- Your assignment: Below are some records. Return exactly the lines from the one containing "a [guid] rule" through the one containing "deriveTypeAsStated Index schema [] = Ok", both included, and only those.

- Records for the exercise:
(** * MeetingVirtualBackground: session state, background store,
      mask processing, compositing and the streaming generator.

    A shallow embedding of [MeetingVirtualBackground.py].  Arrays are nested
    lists (rows, then pixels, then channels); the module-level globals
    are one record that every handler receives and returns; the calls into
    OpenCV, MediaPipe and the Python runtime that the module does not
    define are either parameters of a section or small documented models. *)

From Stdlib Require Import ZArith QArith Qminmax Qround Lia Ascii String.
From stdpp Require Import base option list strings gmap pretty.

Local Open Scope Z_scope.

(** ** Data *)

(** A frame is a [height x width x 3] array of bytes, a segmentation mask a
    [height x width] array of probabilities.  Probabilities are kept as exact
    rationals: erosion and thresholding only compare them. *)
Abbreviation bgr_image := (list (list (list Z))).
Abbreviation mask := (list (list Q)).
Abbreviation condition := (list (list (list bool))).

(** Exceptions that the modelled code paths can raise. *)
Inductive exn :=
  | ValueError
  | IndexError
  | AttributeError
  | OSError
  | CvError.

Inductive result (A : Type) :=
  | Ok (a : A)
  | Raise (e : exn).
Arguments Ok {A} a.
Arguments Raise {A} e.

(** The module's globals.  An entry of [background_images] is [None] when
    [cv2.imread] returned Python's [None]. *)
Record globals := Globals {
  selected_bg_index : Z;
  apply_blur : bool;
  background_images : list (option bgr_image)
}.

Definition NUM_BACKGROUNDS : nat := 6.
Definition BLUR_KERNEL_SIZE : nat * nat := (55%nat, 55%nat).

(** Rounding to a binary floating-point format with a significand of [p]
    bits, to nearest and ties to even; exponent range left aside (every value
    rounded here lies in the normal range of its format). *)
Definition round_half_even (q : Q) : Z :=
  let f := Qfloor q in
  match Qcompare (Qminus q (inject_Z f)) (1 # 2) with
  | Lt => f
  | Gt => f + 1
  | Eq => if Z.even f then f else f + 1
  end.

(** For [q > 0], the [e] with [2^e <= q < 2^(e+1)]. *)
Definition binade (q : Q) : Z :=
  let e0 := Z.log2 (Qnum q) - Z.log2 (Zpos (Qden q)) in
  if Qle_bool (Qpower (2 # 1) e0) q then e0 else e0 - 1.

Definition round_binary (p : Z) (q : Q) : Q :=
  let magnitude (q : Q) : Q :=
    let s := p - 1 - binade q in
    Qmult (inject_Z (round_half_even (Qmult q (Qpower (2 # 1) s))))
          (Qpower (2 # 1) (- s)) in
  match Qnum q with
  | Z0 => 0 # 1
  | Zpos _ => magnitude q
  | Zneg _ => Qopp (magnitude (Qopp q))
  end.

Definition float64 : Q -> Q := round_binary 53.
Definition float32 : Q -> Q := round_binary 24.
Arguments round_binary : simpl never.
Arguments float64 : simpl never.
Arguments float32 : simpl never.

(** The literal [0.1] is a Python float, a binary64 number. *)
Definition SEGMENTATION_THRESHOLD : Q := float64 (1 # 10).
Definition BACKGROUND_FOLDER : string := "static/backgrounds".
Lemma mapM_Ok_Forall2 {A B : Type} (f : A -> result B) (l : list A) (ys : list B) :
  mapM f l = Ok ys <-> Forall2 (fun x y => f x = Ok y) l ys.
Proof.
  revert ys. induction l as [| x l IH]; intros ys; cbn.
  - split; [intros [= <-]; constructor | by inversion 1].
  - destruct (f x) as [y | e] eqn:Hfx; cbn.
    + destruct (mapM f l) as [ys' | e] eqn:Hl; cbn.
      * split.
        -- intros [= <-]. constructor; [done | by apply IH].
        -- inversion 1 as [| ? y' ? ys'' Hy Hys]; subst.
           apply IH in Hys. congruence.
      * split; [done |].
        inversion 1 as [| ? y' ? ys'' Hy Hys]; subst.
        apply IH in Hys. congruence.
    + split; [done |]. inversion 1; congruence.
Qed.

Lemma eq_str_true (s : string) (v : pyval) : eq_str s v = true <-> v = PStr s.
Proof.
  destruct v; cbn; try (split; [done | discriminate]).
  rewrite String.eqb_eq. split; [by intros -> | by intros [= ->]].
Qed.

Lemma str_int_oversized (z : Z) :
  (10 ^ int_max_str_digits <= Z.abs z)%Z -> str_int z = Raise (Builtin ValueError).
Proof.
  intros Hz. unfold str_int.
  by destruct (Z.ltb_spec (Z.abs z) (10 ^ int_max_str_digits)); [lia |].
Qed.

(** C1 (as stated, refuted): [str] of an [int] of more than 4300 digits
    raises [ValueError], so a mapping that binds ["requestId"] to such an
    int is not normalised. *)
Lemma oversized_request_id_raises :
  raw_to_refresh_details (PDict [("requestId", PInt (10 ^ 4300))])
  = Raise (Builtin ValueError).
Proof.
  rewrite raw_to_refresh_details_bind.
  change (field_str [("requestId", PInt (10 ^ 4300))] "requestId")
    with (str_int (10 ^ 4300)).
  rewrite str_int_oversized; [reflexivity |].
  unfold int_max_str_digits. rewrite Z.abs_eq; [reflexivity |].
  apply Z.pow_nonneg. done.
Qed.

(** C1 (amended): for every mapping whose values of ["requestId"],
    ["status"] and ["serviceExceptionJson"] stringify, the stringified
    value of an absent key being ["None"], [raw_to_refresh_details] returns
    the record whose [request_id] and [error] are the stringified values
    of the first and the third and whose [status] is ["In Progress"] when
    the raw status stringifies to ["Unknown"] and that string itself
    otherwise. *)
Theorem raw_to_refresh_details_fields
    (raw : list (string * pyval)) (request_id raw_status error : string) :
  match dict_lookup "requestId" raw with
  | Some v => str v | None => Ok "None" end = Ok request_id ->
  match dict_lookup "status" raw with
  | Some v => str v | None => Ok "None" end = Ok raw_status ->
  match dict_lookup "serviceExceptionJson" raw with
  | Some v => str v | None => Ok "None" end = Ok error ->
  exists status : string,
    raw_to_refresh_details (PDict raw)
    = Ok (PDict [("request_id", PStr request_id); ("status", PStr status);
                 ("error", PStr error)])
    /\ (raw_status = "Unknown" -> status = "In Progress")
    /\ (raw_status <> "Unknown" -> status = raw_status)
    /\ (dict_lookup "requestId" raw = None -> request_id = "None")
    /\ (dict_lookup "status" raw = None -> status = "None")
    /\ (dict_lookup "serviceExceptionJson" raw = None -> error = "None").
Proof.
  intros Hid Hst Her. rewrite raw_to_refresh_details_bind. unfold field_str.
  rewrite Hid, Hst, Her. cbn [bind]. eexists. split; [reflexivity |].
  split_and!.
  - intros ->. reflexivity.
  - intros Hne%String.eqb_neq. by rewrite Hne.
  - intros Hnone. rewrite Hnone in Hid. congruence.
  - intros Hnone. rewrite Hnone in Hst. by injection Hst as <-.
  - intros Hnone. rewrite Hnone in Her. congruence.
Qed.

Lemma raw_to_refresh_details_fields_witness :
  raw_to_refresh_details (PDict sample_raw)
  = Ok (PDict [("request_id", PStr "42"); ("status", PStr "unknown");
               ("error", PStr "{'errorCode': 'ModelRefresh', 'retries': [-1, None]}")]).
Proof.
  destruct (raw_to_refresh_details_fields sample_raw
              "42" "unknown" "{'errorCode': 'ModelRefresh', 'retries': [-1, None]}")
    as (status & Hrecord & _ & Hverbatim & _);
    [reflexivity | reflexivity | reflexivity |].
  rewrite Hrecord, Hverbatim; [reflexivity | discriminate].
Defined.

(** C2 (as stated, refuted): a raw status outside the enumeration, here
    ["Cancelled"], reaches the caller unchanged. *)
Lemma unlisted_status_leaks :
  raw_to_refresh_details
    (PDict [("requestId", PStr "r1"); ("status", PStr "Cancelled");
            ("serviceExceptionJson", PNone)])
  = Ok (PDict [("request_id", PStr "r1"); ("status", PStr "Cancelled");
               ("error", PStr "None")])
  /\ "Cancelled" ∉ enumerated_statuses.
Proof.
  split; [reflexivity |].
  unfold enumerated_statuses, IN_PROGRESS, FAILED, COMPLETED, DISABLED.
  set_solver.
Qed.

(** C2 (amended): for a raw record whose three values stringify, the
    status after normalisation is ["In Progress"] when the raw status
    stringifies to ["Unknown"] and the raw string verbatim otherwise; it
    is never ["Unknown"], and it is one of the four enumerated values
    exactly when the raw status stringifies to one of them or to
    ["Unknown"]. *)
Theorem normalized_status_enumerated
    (raw : list (string * pyval)) (request_id raw_status error : string) :
  field_str raw "requestId" = Ok request_id ->
  field_str raw "status" = Ok raw_status ->
  field_str raw "serviceExceptionJson" = Ok error ->
  exists status : string,
    raw_to_refresh_details (PDict raw)
    = Ok (PDict [("request_id", PStr request_id); ("status", PStr status);
                 ("error", PStr error)])
    /\ (raw_status = "Unknown" -> status = "In Progress")
    /\ (raw_status <> "Unknown" -> status = raw_status)
    /\ status <> "Unknown"
    /\ (status ∈ enumerated_statuses
        <-> raw_status ∈ enumerated_statuses ∪ {[ "Unknown" ]}).
Proof.
  intros Hid Hst Her. rewrite raw_to_refresh_details_bind.
  rewrite Hid, Hst, Her. cbn [bind]. eexists. split; [reflexivity |].
  unfold enumerated_statuses, IN_PROGRESS, FAILED, COMPLETED, DISABLED.
  destruct (String.eqb_spec raw_status "Unknown") as [-> | Hne].
  - split_and!; [done | done | discriminate | set_solver].
  - split_and!; [done | done | exact Hne | set_solver].
Qed.

Lemma normalized_status_enumerated_witness :
  raw_to_refresh_details (PDict [("requestId", PStr "r1"); ("status", PStr "Cancelled")])
  = Ok (PDict [("request_id", PStr "r1"); ("status", PStr "Cancelled");
               ("error", PStr "None")]).
Proof.
  destruct (normalized_status_enumerated
              [("requestId", PStr "r1"); ("status", PStr "Cancelled")]
              "r1" "Cancelled" "None")
    as (status & Hrecord & _ & Hverbatim & _);
    [reflexivity | reflexivity | reflexivity |].
  rewrite Hrecord, Hverbatim; [reflexivity | discriminate].
Defined.

(** C5: [FAILURE_STATUSES] is [{Failed, Disabled}], [TERMINAL_STATUSES] is
    [{Failed, Completed}]; [Disabled] is in the first and not in the
    second. *)
Theorem status_sets :
  FAILURE_STATUSES = {[ "Failed"; "Disabled" ]}
  /\ TERMINAL_STATUSES = {[ "Failed"; "Completed" ]}
  /\ "Disabled" ∈ FAILURE_STATUSES
  /\ "Disabled" ∉ TERMINAL_STATUSES.
Proof.
  unfold FAILURE_STATUSES, TERMINAL_STATUSES, FAILED, COMPLETED, DISABLED.
  split_and!; [reflexivity | reflexivity | set_solver | set_solver].
Qed.

(** ** Looking a refresh up in the history *)

Section History.

Variable run : request -> result pyval.

Lemma get_refresh_history_records d g history :
  get_refresh_history run d g = Ok history ->
  Forall (fun r => exists i s e, r = refresh_record i s e) history.
Proof.
  unfold get_refresh_history. intros H%try_except_airflow_Ok.
  destruct (run _) as [response | ?]; [cbn in H | done].
  destruct (get response "value") as [histories | ?]; [cbn in H | done].
  destruct (iter histories) as [items | ?]; [cbn in H | done].
  apply mapM_Ok_Forall2 in H.
  induction H as [| x y xs ys Hxy _ IH]; constructor; [| exact IH].
  apply raw_to_refresh_details_record in Hxy as (i & s & e & -> & _). eauto.
Qed.

Lemma request_ids_of_records (history : list pyval) :
  Forall (fun r => exists i s e, r = refresh_record i s e) history ->
  exists refresh_ids,
    Forall2 (fun r v => get r REQUEST_ID = Ok v) history refresh_ids.
Proof.
  induction 1 as [| r rs (i & s & e & ->) _ [ids IH]].
  - exists []. constructor.
  - exists (PStr i :: ids). by constructor.
Qed.

Lemma get_refresh_history_Raise d g rid e :
  get_refresh_history run d g = Raise e -> e <> refresh_error rid.
Proof.
  unfold get_refresh_history.
  intros [-> | He]%try_except_airflow_Raise; [discriminate |].
  intros ->. discriminate.
Qed.

(** The body of [get_refresh_details_by_refresh_id] once the history and
    the list of its request ids are known. *)
Lemma get_refresh_details_unfold d g rid history refresh_ids :
  get_refresh_history run d g = Ok history ->
  Forall2 (fun r v => get r REQUEST_ID = Ok v) history refresh_ids ->
  get_refresh_details_by_refresh_id run d g rid
  = match history with
    | [] => Raise (refresh_error rid)
    | _ :: _ =>
        match index rid refresh_ids with
        | Some i =>
            match history !! i with
            | Some r => Ok r
            | None => Raise (Builtin IndexError)
            end
        | None => Raise (refresh_error rid)
        end
    end.
Proof.
  intros Hh Hids. unfold get_refresh_details_by_refresh_id. rewrite Hh. cbn [bind].
  destruct history as [| r0 rest]; [reflexivity |].
  cbn [length Nat.eqb].
  apply mapM_Ok_Forall2 in Hids. rewrite Hids. cbn [bind].
  assert (Hex : existsb (eq_str rid) refresh_ids
                = match index rid refresh_ids with Some _ => true | None => false end).
  { clear. induction refresh_ids as [| v vs IH]; cbn; [done |].
    destruct (eq_str rid v); cbn; [done |]. rewrite IH.
    by destruct (index rid vs). }
  rewrite Hex. by destruct (index rid refresh_ids).
Qed.
Lemma ParseMonthDay_month_error (s part0 part1 : string) :
  Split s "-" = [part0; part1] ->
  (forall month, Atoi part0 = Some month -> ~ 1 <= month <= 12) ->
  ParseMonthDay s = Err (Errorf "invalid month: %s" [OString part0]).
Proof.
  unfold ParseMonthDay. intros -> Hbad.
  destruct (Atoi part0) as [m |]; [| reflexivity].
  destruct ((m <? 1) || (m >? 12)) eqn:Bm; [reflexivity |].
  apply bounds_test in Bm. destruct (Hbad m eq_refl Bm).
Qed.

Lemma ParseMonthDay_day_error (s part0 part1 : string) (month : Z) :
  Split s "-" = [part0; part1] ->
  Atoi part0 = Some month -> 1 <= month <= 12 ->
  (forall day, Atoi part1 = Some day -> ~ 1 <= day <= 31) ->
  ParseMonthDay s = Err (Errorf "invalid day: %s" [OString part1]).
Proof.
  unfold ParseMonthDay. intros -> -> Hm Hbad.
  apply bounds_test in Hm. rewrite Hm.
  destruct (Atoi part1) as [d |]; [| reflexivity].
  destruct ((d <? 1) || (d >? 31)) eqn:Bd; [reflexivity |].
  apply bounds_test in Bd. destruct (Hbad d eq_refl Bd).
Qed.

Lemma append_empty_r (s : string) : String.append s EmptyString = s.
Proof. induction s as [| c s IH]; simpl; [| rewrite IH]; reflexivity. Qed.

(** The messages of the three errors of [ParseMonthDay]. *)
Lemma Error_format (Quote : string -> string) (s : string) :
  Error Quote (Errorf "invalid format: expected MM-DD, got %q" [OString s])
  = String.append "invalid format: expected MM-DD, got " (Quote s).
Proof. simpl. rewrite append_empty_r. reflexivity. Qed.

Lemma Error_month (Quote : string -> string) (part : string) :
  Error Quote (Errorf "invalid month: %s" [OString part])
  = String.append "invalid month: " part.
Proof. simpl. rewrite append_empty_r. reflexivity. Qed.

Lemma Error_day (Quote : string -> string) (part : string) :
  Error Quote (Errorf "invalid day: %s" [OString part])
  = String.append "invalid day: " part.
Proof. simpl. rewrite append_empty_r. reflexivity. Qed.

(** C7: [ParseMonthDay] succeeds exactly when the input splits on "-"
    into two segments whose numeric values are a month in [1,12] and a
    day in [1,31], with no check of the day against the month ("02-30" is
    accepted); it fails on a wrong segment count, on a segment that is not
    a number and on a value out of bounds, and the message of the failure
    names the check that failed; "11-15" parses to (11, 15) and
    "2024-11-15", "13-01" and "01-32" fail. *)
Theorem ParseMonthDay_succeeds_exactly (Quote : string -> string) (s : string) :
  (forall month day,
     ParseMonthDay s = Ok (month, day) <->
     exists part0 part1,
       Split s "-" = [part0; part1] /\
       Atoi part0 = Some month /\ 1 <= month <= 12 /\
       Atoi part1 = Some day /\ 1 <= day <= 31) /\
  (length (Split s "-") <> 2%nat ->
   exists e, ParseMonthDay s = Err e /\
     Error Quote e
     = String.append "invalid format: expected MM-DD, got " (Quote s)) /\
  (forall part0 part1,
     Split s "-" = [part0; part1] ->
     (forall month, Atoi part0 = Some month -> ~ 1 <= month <= 12) ->
     exists e, ParseMonthDay s = Err e /\
       Error Quote e = String.append "invalid month: " part0) /\
  (forall part0 part1 month,
     Split s "-" = [part0; part1] ->
     Atoi part0 = Some month -> 1 <= month <= 12 ->
     (forall day, Atoi part1 = Some day -> ~ 1 <= day <= 31) ->
     exists e, ParseMonthDay s = Err e /\
       Error Quote e = String.append "invalid day: " part1) /\
  ParseMonthDay "11-15" = Ok (11, 15) /\
  ParseMonthDay "02-30" = Ok (2, 30) /\
  ParseMonthDay "2024-11-15"
  = Err (Errorf "invalid format: expected MM-DD, got %q"
           [OString "2024-11-15"]) /\
  ParseMonthDay "13-01" = Err (Errorf "invalid month: %s" [OString "13"]) /\
  ParseMonthDay "01-32" = Err (Errorf "invalid day: %s" [OString "32"]).
Proof.
  split; [intros month day; apply ParseMonthDay_Ok_iff |].
  split.
  { intros Hlen. eexists. split.
    - apply (ParseMonthDay_format_error s Hlen).
    - apply Error_format. }
  split.
  { intros part0 part1 Hsplit Hbad. eexists. split.
    - apply (ParseMonthDay_month_error s part0 part1 Hsplit Hbad).
    - apply Error_month. }
  split.
  { intros part0 part1 month Hsplit Hatoi Hm Hbad. eexists. split.
    - apply (ParseMonthDay_day_error s part0 part1 month Hsplit Hatoi Hm Hbad).
    - apply Error_day. }
  repeat split; reflexivity.
Qed.

(** C10: [ParseMonthDay] does not enforce the two-digit MM-DD shape:
    "1-5" parses to (1, 5) and "+5-10" to (5, 10); whatever the shape of
    the two segments, the parse succeeds as soon as [Atoi] reads them as
    a month in [1,12] and a day in [1,31]. *)
Theorem ParseMonthDay_shape_not_enforced :
  ParseMonthDay "1-5" = Ok (1, 5) /\
  ParseMonthDay "+5-10" = Ok (5, 10) /\
  (forall s part0 part1 month day,
     Split s "-" = [part0; part1] ->
     Atoi part0 = Some month -> 1 <= month <= 12 ->
     Atoi part1 = Some day -> 1 <= day <= 31 ->
     ParseMonthDay s = Ok (month, day)).
Proof.
  split; [reflexivity |]. split; [reflexivity |].
  intros s part0 part1 month day Hsplit H0 Hm H1 Hd.
  apply ParseMonthDay_Ok_iff. exists part0, part1. auto.
Qed.
(** ** Array schemas *)

(** C1. For an array schema whose items are [item :: rest], [deriveType]
    gives the derivation of [item] followed by [[]] when [rest] is empty,
    and [Array<T1 | T2 | ...>] over the derivations of all the items, the
    first included, in order and one per item, when it is not; an
    exception of a derivation is passed on. *)
Theorem deriveType_array (v : Variant) (schema item : Schema)
    (rest : list Schema) (reg : Registry) :
  _type schema = "array" ->
  _inner_items schema = item :: rest ->
  deriveType v schema reg
  = match rest with
    | [] =>
        match deriveType v item reg with
        | Ok (t, reg') => Ok (t +:+ "[]", reg')
        | Throw e => Throw e
        end
    | _ :: _ =>
        match mapM (deriveType v) (item :: rest) reg with
        | Ok (ts, reg') => Ok ("Array<" +:+ join " | " ts +:+ ">", reg')
        | Throw e => Throw e
        end
    end
  /\ (forall ts reg', mapM (deriveType v) (item :: rest) reg = Ok (ts, reg') ->
        List.length ts = S (List.length rest)).
Proof.
  intros Hty Hitems. split.
  - rewrite deriveType_unfold, Hty. cbn [String.eqb Ascii.eqb Bool.eqb].
    unfold unwrapArray. rewrite Hitems, some_nonempty.
    destruct rest; reflexivity.
  - intros ts reg' H. now apply mapM_length in H.
Qed.

Lemma deriveType_array_witness :
  let item := JoiSchema "string" [] [] None [] [] [] [] in
  let schema := JoiSchema "array" [] [] None [] [item; item] [] [] in
  _type schema = "array"
  /\ _inner_items schema = [item; item]
  /\ deriveType Index schema [] = Ok ("Array<string | string>", []).
Proof.
  intros item schema.
  split; [reflexivity|]. split; [reflexivity|].
  rewrite (proj1 (deriveType_array Index schema item [item] [] eq_refl eq_refl)).
  reflexivity.
Defined.

(** ** The dispatch order *)

(** C2, as stated, fails: a schema of another kind than string that carries
    a [guid] rule is derived to [Uuid], not to its kind. *)
Lemma deriveType_guid_ignores_kind :
  let schema := JoiSchema "number" [] [mkTest "guid"] None [] [] [] [] in
  deriveType Index schema [] = Ok ("Uuid", [mkType "Uuid" (Some "string") None])
  /\ deriveTypeAsStated Index schema [] = Ok ("number", [])
  /\ deriveType Index schema [] <> deriveTypeAsStated Index schema [].
Proof. cbv. repeat split; discriminate. Qed.
(** [websocket_endpoint(websocket)] *)
Definition websocket_endpoint (websocket : WebSocket) (frames : list frame)
    (m : ConnectionManager) : ConnectionManager * list wire * conn_status :=
  websocket_loop websocket frames (connect websocket KNone m).

(** The loop of [session_websocket_endpoint]. *)
Fixpoint session_websocket_loop (websocket : WebSocket) (session_id : skey)
    (frames : list frame) (m : ConnectionManager)
    : ConnectionManager * list wire * conn_status :=
  match frames with
  | [] => (m, [], Receiving)
  | Close :: _ => (disconnect websocket session_id m, [], Disconnected)
  | Text data :: rest =>
      match session_handle_text data with
      | (replies, Some e) => (m, replies, Raised e)
      | (replies, None) =>
          let '(m2, replies', st) :=
            session_websocket_loop websocket session_id rest m in
          (m2, replies ++ replies', st)
      end
  end.

(** [session_websocket_endpoint(websocket, session_id)] *)
Definition session_websocket_endpoint (websocket : WebSocket) (session_id : skey)
    (frames : list frame) (m : ConnectionManager)
    : ConnectionManager * list wire * conn_status :=
  session_websocket_loop websocket session_id frames (connect websocket session_id m).

(** The subscribe branch on its own: what a well-formed
    [{"action": "subscribe", "session_id": sid}] does to the registry. *)
Definition subscribe (websocket : WebSocket) (session_id : skey)
    (m : ConnectionManager) : ConnectionManager :=
  {| active_connections := active_connections m;
     session_connections := index_append session_id websocket (session_connections m) |}.

(* --------------------------------------------------------------------- *)
(** *** Views used by the statements                                      *)
(* --------------------------------------------------------------------- *)


(** The subscription set of a connection, as the registry holds it. *)
Definition subscribed (m : ConnectionManager) (c : WebSocket) (sid : skey) : Prop :=
  c ∈ session_list m sid.

(** The connections on which [send_text] was called, in order, and those
    on which it returned. *)
Definition attempted (tr : list action) : list WebSocket :=
  omap (λ a, match a with
             | Sent c _ | SendFailed c _ => Some c
             | Removed _ _ => None
             end) tr.

Definition received (tr : list action) : list WebSocket :=
  omap (λ a, match a with Sent c _ => Some c | _ => None end) tr.

(** Number of occurrences of [c] in a list. *)
Definition occurrences (c : WebSocket) (l : list WebSocket) : nat :=
  length (filter (λ x, x = c) l).

(** Operations on the registry, for reachability. *)
Inductive op : Type :=
  | OpConnect (ws : WebSocket) (session_id : skey)
  | OpSubscribe (ws : WebSocket) (session_id : skey)
  | OpDisconnect (ws : WebSocket) (session_id : skey)
  | OpBroadcast (send_ok : WebSocket → bool) (event : string) (data : json) (now : Z)
  | OpBroadcastToSession (send_ok : WebSocket → bool) (session_id : skey)
      (event : string) (data : json) (now : Z).

Definition step (o : op) (m : ConnectionManager) : ConnectionManager :=
  match o with
  | OpConnect ws sid => connect ws sid m
  | OpSubscribe ws sid => subscribe ws sid m
  | OpDisconnect ws sid => disconnect ws sid m
  | OpBroadcast ok ev d now => (broadcast ok ev d now m).1
  | OpBroadcastToSession ok sid ev d now => (broadcast_to_session ok sid ev d now m).1
  end.

Definition run (ops : list op) (m : ConnectionManager) : ConnectionManager :=
  foldl (λ m o, step o m) m ops.
(** * Invoice / purchase-order reconciliation agent: session workflow

    A shallow embedding of [src/reconcillation_agent.py].  The program is a
    Streamlit script: every user interaction re-runs [main] against the
    session state kept by the framework.  Its own logic is state
    bookkeeping around calls to outside collaborators (temporary files,
    Azure Document Intelligence, pandas, the Pezzo prompt service, the
    Azure OpenAI connector), so the embedding is an exception-and-state
    monad over a [machine] made of
      - the four [st.session_state] attributes,
      - the scratch files on disk,
      - the chronological record of every outside call, log line and
        widget the script produced (newest first).
    Outside collaborators are a record of reply functions; a reply may
    depend on the whole history, so a service can fail once and succeed
    on the next call. *)

From Stdlib Require Import String Ascii List Bool Arith Lia.
From stdpp Require Import base gmap strings.
Import ListNotations.
Open Scope string_scope.
Open Scope list_scope.

(** ** Python string primitives the script relies on *)

Module Py.

(** [str.lower] on the ASCII range. *)
Definition lower_char (c : ascii) : ascii :=
  let n := nat_of_ascii c in
  if (Nat.leb 65 n) && (Nat.leb n 90) then ascii_of_nat (n + 32) else c.

Fixpoint lower (s : string) : string :=
  match s with
  | EmptyString => EmptyString
  | String c s' => String (lower_char c) (lower s')
  end.

(** [s.endswith(suffix)]: [s] itself is [suffix], or its tail ends with it. *)
Fixpoint endswith (s suffix : string) : bool :=
  String.eqb s suffix
  || match s with
     | EmptyString => false
     | String _ s' => endswith s' suffix
     end.

(** [s.rfind(c)], with [None] for Python's [-1]. *)
Fixpoint rfind (c : ascii) (s : string) : option nat :=
  match s with
  | EmptyString => None
  | String a s' =>
      match rfind c s' with
      | Some i => Some (S i)
      | None => if Ascii.eqb a c then Some 0 else None
      end
  end.

(** [s[i:]] and [s[:i]]. *)
Definition slice_from (i : nat) (s : string) : string :=
  substring i (String.length s - i) s.
Definition slice_to (i : nat) (s : string) : string :=
  substring 0 i s.

Fixpoint has_non_dot (s : string) : bool :=
  match s with
  | EmptyString => false
  | String c s' => negb (Ascii.eqb c ".") || has_non_dot s'
  end.

(** [os.path.splitext] (POSIX flavour, [genericpath._splitext]): the
    extension starts at the last dot of the last path component, unless
    that component has only dots before it. *)
Definition splitext (p : string) : string * string :=
  let filenameIndex := match rfind "/" p with Some i => S i | None => 0 end in
  match rfind "." p with
  | Some dotIndex =>
      if Nat.leb filenameIndex dotIndex
         && has_non_dot (substring filenameIndex (dotIndex - filenameIndex) p)
      then (slice_to dotIndex p, slice_from dotIndex p)
      else (p, "")
  | None => (p, "")
  end.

- Result of the exercise:
    a [guid] rule is derived to [Uuid], not to its kind. *)
Lemma deriveType_guid_ignores_kind :
  let schema := JoiSchema "number" [] [mkTest "guid"] None [] [] [] [] in
  deriveType Index schema [] = Ok ("Uuid", [mkType "Uuid" (Some "string") None])
  /\ deriveTypeAsStated Index schema [] = Ok ("number", [])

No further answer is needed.